== Data in this exercise
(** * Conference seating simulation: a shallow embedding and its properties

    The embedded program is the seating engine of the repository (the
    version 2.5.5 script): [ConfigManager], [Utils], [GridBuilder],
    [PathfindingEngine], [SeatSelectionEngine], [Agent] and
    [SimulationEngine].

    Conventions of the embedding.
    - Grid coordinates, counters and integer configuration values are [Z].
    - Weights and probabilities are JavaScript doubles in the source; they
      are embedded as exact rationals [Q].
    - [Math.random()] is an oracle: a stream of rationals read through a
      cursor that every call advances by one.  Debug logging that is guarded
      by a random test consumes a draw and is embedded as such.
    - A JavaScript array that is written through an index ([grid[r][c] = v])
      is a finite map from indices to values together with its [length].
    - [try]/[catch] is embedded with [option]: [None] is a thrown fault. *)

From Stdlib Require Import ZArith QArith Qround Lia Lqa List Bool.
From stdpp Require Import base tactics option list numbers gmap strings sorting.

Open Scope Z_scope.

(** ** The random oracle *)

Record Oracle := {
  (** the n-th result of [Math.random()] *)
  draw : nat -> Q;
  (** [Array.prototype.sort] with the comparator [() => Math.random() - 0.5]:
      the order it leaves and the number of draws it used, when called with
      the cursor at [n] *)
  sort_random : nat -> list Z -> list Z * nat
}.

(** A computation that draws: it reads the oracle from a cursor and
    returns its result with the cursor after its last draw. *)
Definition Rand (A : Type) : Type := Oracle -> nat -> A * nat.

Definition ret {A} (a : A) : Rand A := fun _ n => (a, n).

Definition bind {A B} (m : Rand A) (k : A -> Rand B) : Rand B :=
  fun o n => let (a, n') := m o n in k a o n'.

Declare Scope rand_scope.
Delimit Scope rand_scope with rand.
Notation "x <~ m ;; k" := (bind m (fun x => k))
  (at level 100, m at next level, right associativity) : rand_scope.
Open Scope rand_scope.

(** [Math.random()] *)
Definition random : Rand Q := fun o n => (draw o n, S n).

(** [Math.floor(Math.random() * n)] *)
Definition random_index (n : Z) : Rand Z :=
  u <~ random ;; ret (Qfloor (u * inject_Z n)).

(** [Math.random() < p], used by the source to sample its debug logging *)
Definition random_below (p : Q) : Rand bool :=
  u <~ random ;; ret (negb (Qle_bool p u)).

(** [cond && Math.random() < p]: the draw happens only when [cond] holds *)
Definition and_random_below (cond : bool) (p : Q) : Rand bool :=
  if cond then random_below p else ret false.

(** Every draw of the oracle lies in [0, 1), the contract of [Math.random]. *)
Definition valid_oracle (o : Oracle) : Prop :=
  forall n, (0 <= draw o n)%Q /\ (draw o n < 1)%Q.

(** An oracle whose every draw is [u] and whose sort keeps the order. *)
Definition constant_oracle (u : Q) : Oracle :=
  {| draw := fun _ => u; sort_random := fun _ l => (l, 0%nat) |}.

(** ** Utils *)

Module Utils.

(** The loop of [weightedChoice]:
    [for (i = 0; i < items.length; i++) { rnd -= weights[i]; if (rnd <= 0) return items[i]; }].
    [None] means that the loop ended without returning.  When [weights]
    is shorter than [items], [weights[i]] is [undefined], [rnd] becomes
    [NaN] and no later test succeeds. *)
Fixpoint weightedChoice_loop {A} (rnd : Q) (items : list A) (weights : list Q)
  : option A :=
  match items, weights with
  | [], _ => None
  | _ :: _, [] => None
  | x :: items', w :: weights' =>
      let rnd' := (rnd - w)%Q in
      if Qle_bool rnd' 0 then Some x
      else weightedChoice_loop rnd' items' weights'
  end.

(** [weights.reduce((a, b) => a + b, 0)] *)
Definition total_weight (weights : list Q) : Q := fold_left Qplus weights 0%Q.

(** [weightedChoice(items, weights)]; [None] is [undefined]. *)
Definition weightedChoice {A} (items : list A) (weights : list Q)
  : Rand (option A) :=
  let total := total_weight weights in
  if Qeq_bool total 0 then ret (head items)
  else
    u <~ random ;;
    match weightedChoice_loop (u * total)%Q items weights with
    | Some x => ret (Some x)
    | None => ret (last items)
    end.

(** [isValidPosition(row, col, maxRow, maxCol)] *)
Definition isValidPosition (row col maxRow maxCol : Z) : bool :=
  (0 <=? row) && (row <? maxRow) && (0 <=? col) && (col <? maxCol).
====
== Data in this exercise
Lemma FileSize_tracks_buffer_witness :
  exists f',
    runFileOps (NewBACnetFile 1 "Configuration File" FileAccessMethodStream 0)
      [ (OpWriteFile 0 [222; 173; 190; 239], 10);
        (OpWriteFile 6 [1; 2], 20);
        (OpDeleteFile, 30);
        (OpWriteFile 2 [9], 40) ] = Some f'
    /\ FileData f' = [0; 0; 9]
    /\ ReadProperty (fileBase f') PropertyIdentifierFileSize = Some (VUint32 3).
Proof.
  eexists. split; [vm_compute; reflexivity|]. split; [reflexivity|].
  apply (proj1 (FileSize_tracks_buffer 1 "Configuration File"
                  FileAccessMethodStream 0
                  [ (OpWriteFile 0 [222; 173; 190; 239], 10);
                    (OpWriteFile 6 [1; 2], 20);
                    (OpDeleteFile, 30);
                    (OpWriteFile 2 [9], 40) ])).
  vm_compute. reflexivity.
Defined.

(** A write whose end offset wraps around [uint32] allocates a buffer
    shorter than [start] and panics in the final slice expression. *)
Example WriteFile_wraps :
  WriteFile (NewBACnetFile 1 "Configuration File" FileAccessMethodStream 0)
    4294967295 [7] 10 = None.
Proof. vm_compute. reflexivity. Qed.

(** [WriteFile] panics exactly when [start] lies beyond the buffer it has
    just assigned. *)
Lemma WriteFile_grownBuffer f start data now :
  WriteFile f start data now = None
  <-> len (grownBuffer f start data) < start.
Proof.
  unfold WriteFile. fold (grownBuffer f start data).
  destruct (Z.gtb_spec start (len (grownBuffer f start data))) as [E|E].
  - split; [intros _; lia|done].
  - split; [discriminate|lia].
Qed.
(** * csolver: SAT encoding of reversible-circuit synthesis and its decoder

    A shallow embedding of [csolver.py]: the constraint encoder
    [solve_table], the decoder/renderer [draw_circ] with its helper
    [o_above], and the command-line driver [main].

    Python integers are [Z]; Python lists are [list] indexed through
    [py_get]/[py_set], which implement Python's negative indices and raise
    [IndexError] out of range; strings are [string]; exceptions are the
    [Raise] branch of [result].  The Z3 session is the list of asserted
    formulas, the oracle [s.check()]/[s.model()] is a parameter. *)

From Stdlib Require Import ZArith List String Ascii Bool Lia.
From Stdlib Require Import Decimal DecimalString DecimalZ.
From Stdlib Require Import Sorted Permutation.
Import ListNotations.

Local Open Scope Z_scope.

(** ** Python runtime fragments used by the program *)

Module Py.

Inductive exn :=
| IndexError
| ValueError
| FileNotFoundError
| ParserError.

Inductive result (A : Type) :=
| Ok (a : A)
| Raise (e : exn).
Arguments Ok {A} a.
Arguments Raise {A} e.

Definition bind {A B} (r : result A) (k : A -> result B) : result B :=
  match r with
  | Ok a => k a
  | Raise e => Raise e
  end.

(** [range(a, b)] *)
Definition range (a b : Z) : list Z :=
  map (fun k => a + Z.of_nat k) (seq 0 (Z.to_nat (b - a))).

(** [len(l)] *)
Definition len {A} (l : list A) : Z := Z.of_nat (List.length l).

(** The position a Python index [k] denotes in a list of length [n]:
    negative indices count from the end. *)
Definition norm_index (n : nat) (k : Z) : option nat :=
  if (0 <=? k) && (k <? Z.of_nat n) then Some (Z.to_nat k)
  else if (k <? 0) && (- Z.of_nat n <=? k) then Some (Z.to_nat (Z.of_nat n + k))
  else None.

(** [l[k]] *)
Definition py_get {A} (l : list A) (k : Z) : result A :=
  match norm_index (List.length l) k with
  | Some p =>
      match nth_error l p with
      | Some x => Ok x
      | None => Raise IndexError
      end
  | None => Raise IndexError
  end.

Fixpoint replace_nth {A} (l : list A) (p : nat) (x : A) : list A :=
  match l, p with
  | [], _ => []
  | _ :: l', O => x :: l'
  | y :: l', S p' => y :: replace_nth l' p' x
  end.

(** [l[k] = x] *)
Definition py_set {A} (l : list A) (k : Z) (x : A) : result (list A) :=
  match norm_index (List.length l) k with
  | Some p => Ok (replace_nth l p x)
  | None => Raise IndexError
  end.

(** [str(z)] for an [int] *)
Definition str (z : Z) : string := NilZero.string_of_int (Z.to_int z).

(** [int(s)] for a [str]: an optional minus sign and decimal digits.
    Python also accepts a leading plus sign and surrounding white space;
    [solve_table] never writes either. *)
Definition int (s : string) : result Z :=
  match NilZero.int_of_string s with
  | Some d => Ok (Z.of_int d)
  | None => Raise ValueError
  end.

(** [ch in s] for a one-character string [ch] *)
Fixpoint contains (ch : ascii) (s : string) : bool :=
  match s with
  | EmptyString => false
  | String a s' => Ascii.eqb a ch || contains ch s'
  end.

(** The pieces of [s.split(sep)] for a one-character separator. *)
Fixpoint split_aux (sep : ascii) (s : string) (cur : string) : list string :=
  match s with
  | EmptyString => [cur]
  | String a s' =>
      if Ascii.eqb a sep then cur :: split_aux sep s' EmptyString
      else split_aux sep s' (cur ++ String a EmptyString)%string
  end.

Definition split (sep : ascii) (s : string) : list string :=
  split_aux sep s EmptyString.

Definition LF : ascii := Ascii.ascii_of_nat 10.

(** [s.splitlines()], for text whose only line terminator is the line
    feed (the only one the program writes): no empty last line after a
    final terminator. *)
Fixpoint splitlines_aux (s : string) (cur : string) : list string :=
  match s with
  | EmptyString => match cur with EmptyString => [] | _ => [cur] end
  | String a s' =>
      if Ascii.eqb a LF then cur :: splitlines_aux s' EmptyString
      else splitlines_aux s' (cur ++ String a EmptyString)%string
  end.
====
== Data in this exercise
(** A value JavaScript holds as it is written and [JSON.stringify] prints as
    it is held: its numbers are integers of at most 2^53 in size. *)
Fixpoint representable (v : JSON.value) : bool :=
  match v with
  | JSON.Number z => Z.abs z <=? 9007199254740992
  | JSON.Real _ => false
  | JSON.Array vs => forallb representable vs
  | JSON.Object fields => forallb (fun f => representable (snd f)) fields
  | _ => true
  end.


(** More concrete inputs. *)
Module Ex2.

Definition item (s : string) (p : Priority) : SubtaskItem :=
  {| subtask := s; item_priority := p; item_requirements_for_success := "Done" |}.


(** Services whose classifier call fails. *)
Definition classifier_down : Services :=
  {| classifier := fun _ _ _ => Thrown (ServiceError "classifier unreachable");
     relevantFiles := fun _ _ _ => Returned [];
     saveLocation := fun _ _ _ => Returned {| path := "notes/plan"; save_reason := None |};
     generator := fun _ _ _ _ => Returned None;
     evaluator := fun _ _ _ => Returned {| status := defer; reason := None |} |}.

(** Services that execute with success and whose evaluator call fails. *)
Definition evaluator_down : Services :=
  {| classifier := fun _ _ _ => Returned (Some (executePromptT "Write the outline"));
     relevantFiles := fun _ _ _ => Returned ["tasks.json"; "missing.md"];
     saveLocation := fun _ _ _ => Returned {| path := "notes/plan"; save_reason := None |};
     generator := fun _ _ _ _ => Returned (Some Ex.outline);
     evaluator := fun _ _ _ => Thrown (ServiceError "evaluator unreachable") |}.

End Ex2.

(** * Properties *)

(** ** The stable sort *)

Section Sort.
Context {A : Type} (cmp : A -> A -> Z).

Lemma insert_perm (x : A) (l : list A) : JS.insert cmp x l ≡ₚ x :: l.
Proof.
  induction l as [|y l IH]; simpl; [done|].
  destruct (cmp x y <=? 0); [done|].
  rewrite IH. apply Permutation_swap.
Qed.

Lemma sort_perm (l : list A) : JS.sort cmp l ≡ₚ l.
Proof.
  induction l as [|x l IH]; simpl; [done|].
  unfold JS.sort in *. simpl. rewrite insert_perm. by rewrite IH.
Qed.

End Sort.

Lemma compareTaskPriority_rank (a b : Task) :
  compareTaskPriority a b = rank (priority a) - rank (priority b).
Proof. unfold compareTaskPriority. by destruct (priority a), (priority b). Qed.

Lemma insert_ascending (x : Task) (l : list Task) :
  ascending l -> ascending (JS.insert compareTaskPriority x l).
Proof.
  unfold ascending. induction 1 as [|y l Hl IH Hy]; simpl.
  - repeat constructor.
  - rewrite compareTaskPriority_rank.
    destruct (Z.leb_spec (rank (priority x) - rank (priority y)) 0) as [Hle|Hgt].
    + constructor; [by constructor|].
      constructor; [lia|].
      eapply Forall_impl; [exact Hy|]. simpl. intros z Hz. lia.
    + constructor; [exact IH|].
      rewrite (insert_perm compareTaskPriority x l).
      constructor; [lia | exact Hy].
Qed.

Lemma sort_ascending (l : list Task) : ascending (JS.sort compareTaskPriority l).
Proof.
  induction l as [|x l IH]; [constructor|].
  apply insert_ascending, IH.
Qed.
====
→ **The problem**:
Whenever the string "bind" shows up in a line of the records, copy that line.

→ **Problem solution**:
Definition bind {A B} (m : Rand A) (k : A -> Rand B) : Rand B :=
Notation "x <~ m ;; k" := (bind m (fun x => k))
Definition bind {A B} (r : result A) (k : A -> result B) : result B :=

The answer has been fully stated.